Protesta contro taglio alberi Acquasola

Genova. Continuano a crescere di ora in ora le adesioni alla Marcia per la Terra che si terrà domenica 21, con partenza dall’Acquasola alle 14.30 e arrivo ai Giardini Pellizzari (sopra l’Albergo dei Poveri).

Sinora sono 50, e continuano ad aumentare, le associazioni, comitati e gruppi che hanno annunciato il sostegno e la partecipazione alla manifestazione promossa dal coordinamento genovese di ‘Salviamo il paesaggio’ per dire no al cemento e sì a un uso consapevole del suolo che tuteli e rilanci l’attività agricola.

L’eobiettivo dell’evento, che non conosce precedenti a Genova, ed è proposto dal coordinamento genovese di ‘Salviamo il paesaggio’, è dire STOP! al consumo scellerato di suolo che nei decenni ha devastato il capoluogo ligure e l’intera regione, compromettendo in modo irreversibile il paesaggio e i naturali assetti idrogeologici del territorio, con le drammatiche conseguenze che tutti conoscono: devastanti alluvioni come quelle del 2010 a Sestri Ponente e del 2011 in via Fereggiano e nello spezzino, incendi boschivi e frane, ultima quella drammatica di via Ventotene, che ha riportato alla memoria la tragedia della non lontana via Digione a fine anni ’60, quando la città aveva già iniziato ad essere brutalizzata dal cemento.

Guardando a un orizzonte semplice ma apparentemente ambizioso quale la salvaguardia del pianeta Terra, la manifestazione intende sottolineare la necessità di conservare le risorse naturali e i suoli agricoli e fertili, fermando il consumo indiscriminato di suolo.

“Per restare a Genova e provincia, l’elenco dei casi di cementificazione realizzata o minacciata, in alcuni casi sventata con grandi mobilitazioni, è infinito: dai progetti di parcheggi spuntati ovunque (dopo l’enormità dell’Acquasola ci sono stati fra gli altri Salita della Misericordia, le Caravelle di piazza della Vittoria, il Bosco Pelato a San Fruttuoso, Nostra Signora dell’Orto in pieno centro storico di Chiavari), alle edificazioni in zone di alto pregio paesaggistico o storico (Valletta Carbonara, l’ex scalo ferroviario di Camogli e l’ex Mercato di corso Sardegna, per non parlare dell’ex Ospedale psichiatrico di Quarto, monumento su cui incombe una gigantesca speculazione)”, spiegano gli organizzatori.

La marcia partirà alle 14 dai giardini dell’Acquasola e approderà ai Giardini Pellizzari (circonvallazione a monte, sopra l’Albergo dei Poveri e Valletta Carbonara) intorno alle 16, con un percorso che si snoderà lungo le vie cittadine e con tappe significative per il tema della giornata.
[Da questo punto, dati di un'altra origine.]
Definition getChildren (st : St) : list Item :=
  children (dom st.1) (element st.2).

(** The inner function of [getElements], counting from [i]. *)
Fixpoint getIndex_from (i : Z) (children : list Item) (el : Item) : Z :=
  match children with
  | [] => -1
  | c :: rest => if decide (c = el) then i else getIndex_from (i + 1) rest el
  end.

Definition getIndex (children : list Item) (el : Item) : Z :=
  getIndex_from 0 children el.

(** [Array.prototype.slice(start, end)] on integers: a negative argument
    counts from the end of the array. *)
Definition slice (a : list Item) (start end_ : Z) : list Item :=
  let len := Z.of_nat (length a) in
  let k := if (start <? 0)%Z then Z.max (len + start) 0 else Z.min start len in
  let final := if (end_ <? 0)%Z then Z.max (len + end_) 0 else Z.min end_ len in
  take (Z.to_nat (final - k)) (drop (Z.to_nat k) a).

(** The two blocks [if (!lang.isNumber(x)) { ... }] of [getElements]: [None]
    stands for the early [return []]. *)
Definition resolve (children : list Item) (x : Endpoint) : option Z :=
  match x with
  | Index n => Some n
  | Element el =>
      let index := getIndex children el in
      if bool_decide (index = (-1)%Z) then None else Some index
  end.

Definition getElements (start end_ : Endpoint) (st : St) : list Item :=
  let children := getChildren st in
  match resolve children start with
  | None => []
  | Some start =>
      match resolve children end_ with
      | None => []
      | Some end_ =>
          let '(start, end_) :=
            if (end_ <? start)%Z then (end_, start) else (start, end_) in
          slice children start (end_ + 1)
      end
  end.

(** [getTarget] on the chain of ancestors of the event's target. *)
Fixpoint getTarget_walk (element : Item) (p : list Item) : option Item :=
  match p with
  | [] => None
  | target :: rest =>
      match rest with
      | [] => None
      | parentNode :: _ =>
          if decide (parentNode = element) then Some target
          else getTarget_walk element rest
      end
  end.

Definition getTarget (evt : Event) (st : St) : option Item :=
  getTarget_walk (element st.2) (path evt).

Definition isSelected (el : Item) (st : St) : bool :=
  Dom.hasClass el (selectClass st.2) (dom st.1).

Definition select (el : Item) (st : St) : bool * St :=
  if isSelected el st then (true, st)
  else
    let st := this_selected_push el st in
    let st := (set_dom (Dom.addClass el (selectClass st.2)) st.1, st.2) in
    let st := (st.1, set_lastSelected el st.2) in
    (true, st).

(** The loop [while (item = els.pop()) { ... }] of [deselect]: [els] is handed
    over last entry first, [acc] is the new [this.selected]. *)
Fixpoint deselect_loop (el : Item) (popped : list Item) (acc : list Item) : list Item :=
  match popped with
  | [] => acc
  | item :: rest =>
      deselect_loop el rest (if decide (item ≠ el) then acc ++ [item] else acc)
  end.

(** [els] is the very array [this.selected] was, so popping it empties the
    prototype's array when the instance had none of its own. *)
Definition deselect (el : Item) (st : St) : bool * St :=
  if negb (isSelected el st) then (false, st)
  else
    let els := this_selected st in
    let e := match selected st.2 with
             | Some _ => st.1
             | None => set_prototype_selected (λ _, []) st.1
             end in
    let this := set_lastSelected el (set_selected [] st.2) in
    let this := set_selected (deselect_loop el (reverse els) []) this in
    let e := set_dom (Dom.removeClass el (selectClass this)) e in
    (true, (e, this)).

Definition selectRange (start finish : Endpoint) (st : St) : St :=
  let elements := getElements start finish st in
  Dom.batch elements (λ el st, (select el st).2) st.

Definition selectAll (st : St) : St :=
  let st := (st.1, set_selected (getChildren st) st.2) in
  (set_dom (Dom.batch (this_selected st) (λ el, Dom.addClass el (selectClass st.2))) st.1,
   st.2).

(** The second statement assigns [this.slected], a property nothing reads:
    [this.selected] keeps its entries. *)
Definition deselectAll (st : St) : St :=
  (set_dom (Dom.batch (this_selected st) (λ el, Dom.removeClass el (selectClass st.2))) st.1,
   st.2).

(** [Event.stopEvent] acts on the event only; [this.get('element').focus()]
    moves the focus. *)
Definition handleClickEvent (evt : Event) (st : St) : St :=
  match getTarget evt st with
  | None => st
  | Some target =>
      let st := if bool_decide (ctrlKey evt = false) then deselectAll st else st in
      match shiftKey evt, lastSelected st.2 with
      | true, Some last =>
          let st := (set_dom (set_focused (ItemNode (element st.2))) st.1, st.2) in
          selectRange (Element last) (Element target) st
      | _, _ =>
          if isSelected target st then (deselect target st).2
          else (select target st).2
      end
  end.

Definition handleMouseDownEvent (evt : Event) (st : St) : St :=
  (st.1, set_initXy (pageXY evt) (set_mouseDown true st.2)).

Definition handleMouseUpEvent (evt : Event) (st : St) : St :=
  let st := (st.1, set_mouseDown false st.2) in
  match overlayShown st.2 with
  | Some true =>
      let elements := Overlay.getContains st.1 in
      let st := if negb (ctrlKey evt) then deselectAll st else st in
      let st := Dom.batch elements (λ el st, (select el st).2) st in
      let st := (Overlay.hide st.1, st.2) in
      (st.1, set_overlayShown false st.2)
  | _ => st
  end.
Questo il percorso:

In ogni tappa si svolgeranno delle iniziative a tema. Tra le tappe ci sarà anche una rapida visita all’Orto Botanico dell’Università. La marcia sarà punteggiata dal colore nero e giallo (come le api, portatrici di semi), dalle bandiere e striscioni dei partecipanti.

Presso i Giardini Pellizzari, ci sarà un momento di festa allietato da musica (Coro Quattro Canti, Banda Il Ballatoio, Piccola Orchestra della Posta Vecchia), animazioni per bimbi e adulti, danze, dibattiti (con spazi dedicati ai problemi dei territori liguri), merenda dei contadini di Vesima e cibo/bevande che ogni partecipante porterà per condividere.